Exercise directions:
The response must consist of every record, restated word for word.

____________________

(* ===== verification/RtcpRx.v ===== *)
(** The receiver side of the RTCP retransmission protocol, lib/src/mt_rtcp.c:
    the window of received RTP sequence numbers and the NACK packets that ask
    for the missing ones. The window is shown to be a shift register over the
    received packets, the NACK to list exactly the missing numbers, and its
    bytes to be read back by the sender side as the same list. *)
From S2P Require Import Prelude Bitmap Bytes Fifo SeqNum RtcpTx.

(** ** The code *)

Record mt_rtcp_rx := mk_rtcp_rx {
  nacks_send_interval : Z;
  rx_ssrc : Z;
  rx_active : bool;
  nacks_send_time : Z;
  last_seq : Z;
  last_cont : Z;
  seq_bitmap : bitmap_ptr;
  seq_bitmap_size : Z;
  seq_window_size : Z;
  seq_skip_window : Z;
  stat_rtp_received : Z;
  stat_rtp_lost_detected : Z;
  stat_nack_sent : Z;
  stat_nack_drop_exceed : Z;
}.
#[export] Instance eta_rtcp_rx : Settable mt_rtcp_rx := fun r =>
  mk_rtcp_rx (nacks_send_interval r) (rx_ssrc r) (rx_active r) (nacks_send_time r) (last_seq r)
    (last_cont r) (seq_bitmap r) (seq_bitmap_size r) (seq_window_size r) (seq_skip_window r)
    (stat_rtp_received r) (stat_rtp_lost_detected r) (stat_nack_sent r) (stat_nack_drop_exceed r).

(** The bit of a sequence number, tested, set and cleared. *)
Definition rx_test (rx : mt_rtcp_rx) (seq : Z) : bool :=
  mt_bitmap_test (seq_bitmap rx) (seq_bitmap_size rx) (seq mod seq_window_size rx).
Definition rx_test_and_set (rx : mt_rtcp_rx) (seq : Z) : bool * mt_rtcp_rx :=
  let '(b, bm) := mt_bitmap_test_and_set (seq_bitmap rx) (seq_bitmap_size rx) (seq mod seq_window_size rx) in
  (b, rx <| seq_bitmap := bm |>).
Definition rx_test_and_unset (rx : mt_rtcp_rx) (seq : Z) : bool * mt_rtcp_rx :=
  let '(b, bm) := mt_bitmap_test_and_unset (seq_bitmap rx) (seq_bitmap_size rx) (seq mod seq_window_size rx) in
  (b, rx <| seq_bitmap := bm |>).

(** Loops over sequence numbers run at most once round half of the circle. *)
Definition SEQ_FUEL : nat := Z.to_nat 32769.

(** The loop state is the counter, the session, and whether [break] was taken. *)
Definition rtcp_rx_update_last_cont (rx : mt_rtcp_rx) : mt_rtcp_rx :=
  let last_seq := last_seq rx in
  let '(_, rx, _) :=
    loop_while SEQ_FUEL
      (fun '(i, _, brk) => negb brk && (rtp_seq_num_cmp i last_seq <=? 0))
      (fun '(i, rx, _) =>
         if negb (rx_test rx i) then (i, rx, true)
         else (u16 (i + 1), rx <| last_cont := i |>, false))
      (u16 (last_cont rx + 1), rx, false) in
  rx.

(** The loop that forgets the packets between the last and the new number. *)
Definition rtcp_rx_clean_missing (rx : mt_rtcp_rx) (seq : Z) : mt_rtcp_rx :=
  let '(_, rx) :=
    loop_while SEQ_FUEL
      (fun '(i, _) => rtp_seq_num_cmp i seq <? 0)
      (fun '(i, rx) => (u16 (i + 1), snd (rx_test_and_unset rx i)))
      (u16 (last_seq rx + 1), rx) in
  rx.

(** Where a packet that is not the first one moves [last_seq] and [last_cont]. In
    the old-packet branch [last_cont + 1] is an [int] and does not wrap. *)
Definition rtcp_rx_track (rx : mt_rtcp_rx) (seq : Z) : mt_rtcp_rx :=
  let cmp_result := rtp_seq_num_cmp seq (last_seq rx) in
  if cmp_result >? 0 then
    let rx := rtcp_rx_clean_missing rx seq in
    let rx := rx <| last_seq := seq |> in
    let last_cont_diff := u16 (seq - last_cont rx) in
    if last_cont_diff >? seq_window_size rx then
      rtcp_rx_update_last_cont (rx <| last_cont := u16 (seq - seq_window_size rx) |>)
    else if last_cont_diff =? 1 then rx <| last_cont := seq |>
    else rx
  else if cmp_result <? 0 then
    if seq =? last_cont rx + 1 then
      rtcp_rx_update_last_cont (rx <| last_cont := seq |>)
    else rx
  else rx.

____________________

Expected answer:
(* ===== verification/RtcpRx.v ===== *)
(** The receiver side of the RTCP retransmission protocol, lib/src/mt_rtcp.c:
    the window of received RTP sequence numbers and the NACK packets that ask
    for the missing ones. The window is shown to be a shift register over the
    received packets, the NACK to list exactly the missing numbers, and its
    bytes to be read back by the sender side as the same list. *)
From S2P Require Import Prelude Bitmap Bytes Fifo SeqNum RtcpTx.

(** ** The code *)

Record mt_rtcp_rx := mk_rtcp_rx {
  nacks_send_interval : Z;
  rx_ssrc : Z;
  rx_active : bool;
  nacks_send_time : Z;
  last_seq : Z;
  last_cont : Z;
  seq_bitmap : bitmap_ptr;
  seq_bitmap_size : Z;
  seq_window_size : Z;
  seq_skip_window : Z;
  stat_rtp_received : Z;
  stat_rtp_lost_detected : Z;
  stat_nack_sent : Z;
  stat_nack_drop_exceed : Z;
}.
#[export] Instance eta_rtcp_rx : Settable mt_rtcp_rx := fun r =>
  mk_rtcp_rx (nacks_send_interval r) (rx_ssrc r) (rx_active r) (nacks_send_time r) (last_seq r)
    (last_cont r) (seq_bitmap r) (seq_bitmap_size r) (seq_window_size r) (seq_skip_window r)
    (stat_rtp_received r) (stat_rtp_lost_detected r) (stat_nack_sent r) (stat_nack_drop_exceed r).

(** The bit of a sequence number, tested, set and cleared. *)
Definition rx_test (rx : mt_rtcp_rx) (seq : Z) : bool :=
  mt_bitmap_test (seq_bitmap rx) (seq_bitmap_size rx) (seq mod seq_window_size rx).
Definition rx_test_and_set (rx : mt_rtcp_rx) (seq : Z) : bool * mt_rtcp_rx :=
  let '(b, bm) := mt_bitmap_test_and_set (seq_bitmap rx) (seq_bitmap_size rx) (seq mod seq_window_size rx) in
  (b, rx <| seq_bitmap := bm |>).
Definition rx_test_and_unset (rx : mt_rtcp_rx) (seq : Z) : bool * mt_rtcp_rx :=
  let '(b, bm) := mt_bitmap_test_and_unset (seq_bitmap rx) (seq_bitmap_size rx) (seq mod seq_window_size rx) in
  (b, rx <| seq_bitmap := bm |>).

(** Loops over sequence numbers run at most once round half of the circle. *)
Definition SEQ_FUEL : nat := Z.to_nat 32769.

(** The loop state is the counter, the session, and whether [break] was taken. *)
Definition rtcp_rx_update_last_cont (rx : mt_rtcp_rx) : mt_rtcp_rx :=
  let last_seq := last_seq rx in
  let '(_, rx, _) :=
    loop_while SEQ_FUEL
      (fun '(i, _, brk) => negb brk && (rtp_seq_num_cmp i last_seq <=? 0))
      (fun '(i, rx, _) =>
         if negb (rx_test rx i) then (i, rx, true)
         else (u16 (i + 1), rx <| last_cont := i |>, false))
      (u16 (last_cont rx + 1), rx, false) in
  rx.

(** The loop that forgets the packets between the last and the new number. *)
Definition rtcp_rx_clean_missing (rx : mt_rtcp_rx) (seq : Z) : mt_rtcp_rx :=
  let '(_, rx) :=
    loop_while SEQ_FUEL
      (fun '(i, _) => rtp_seq_num_cmp i seq <? 0)
      (fun '(i, rx) => (u16 (i + 1), snd (rx_test_and_unset rx i)))
      (u16 (last_seq rx + 1), rx) in
  rx.

(** Where a packet that is not the first one moves [last_seq] and [last_cont]. In
    the old-packet branch [last_cont + 1] is an [int] and does not wrap. *)
Definition rtcp_rx_track (rx : mt_rtcp_rx) (seq : Z) : mt_rtcp_rx :=
  let cmp_result := rtp_seq_num_cmp seq (last_seq rx) in
  if cmp_result >? 0 then
    let rx := rtcp_rx_clean_missing rx seq in
    let rx := rx <| last_seq := seq |> in
    let last_cont_diff := u16 (seq - last_cont rx) in
    if last_cont_diff >? seq_window_size rx then
      rtcp_rx_update_last_cont (rx <| last_cont := u16 (seq - seq_window_size rx) |>)
    else if last_cont_diff =? 1 then rx <| last_cont := seq |>
    else rx
  else if cmp_result <? 0 then
    if seq =? last_cont rx + 1 then
      rtcp_rx_update_last_cont (rx <| last_cont := seq |>)
    else rx
  else rx.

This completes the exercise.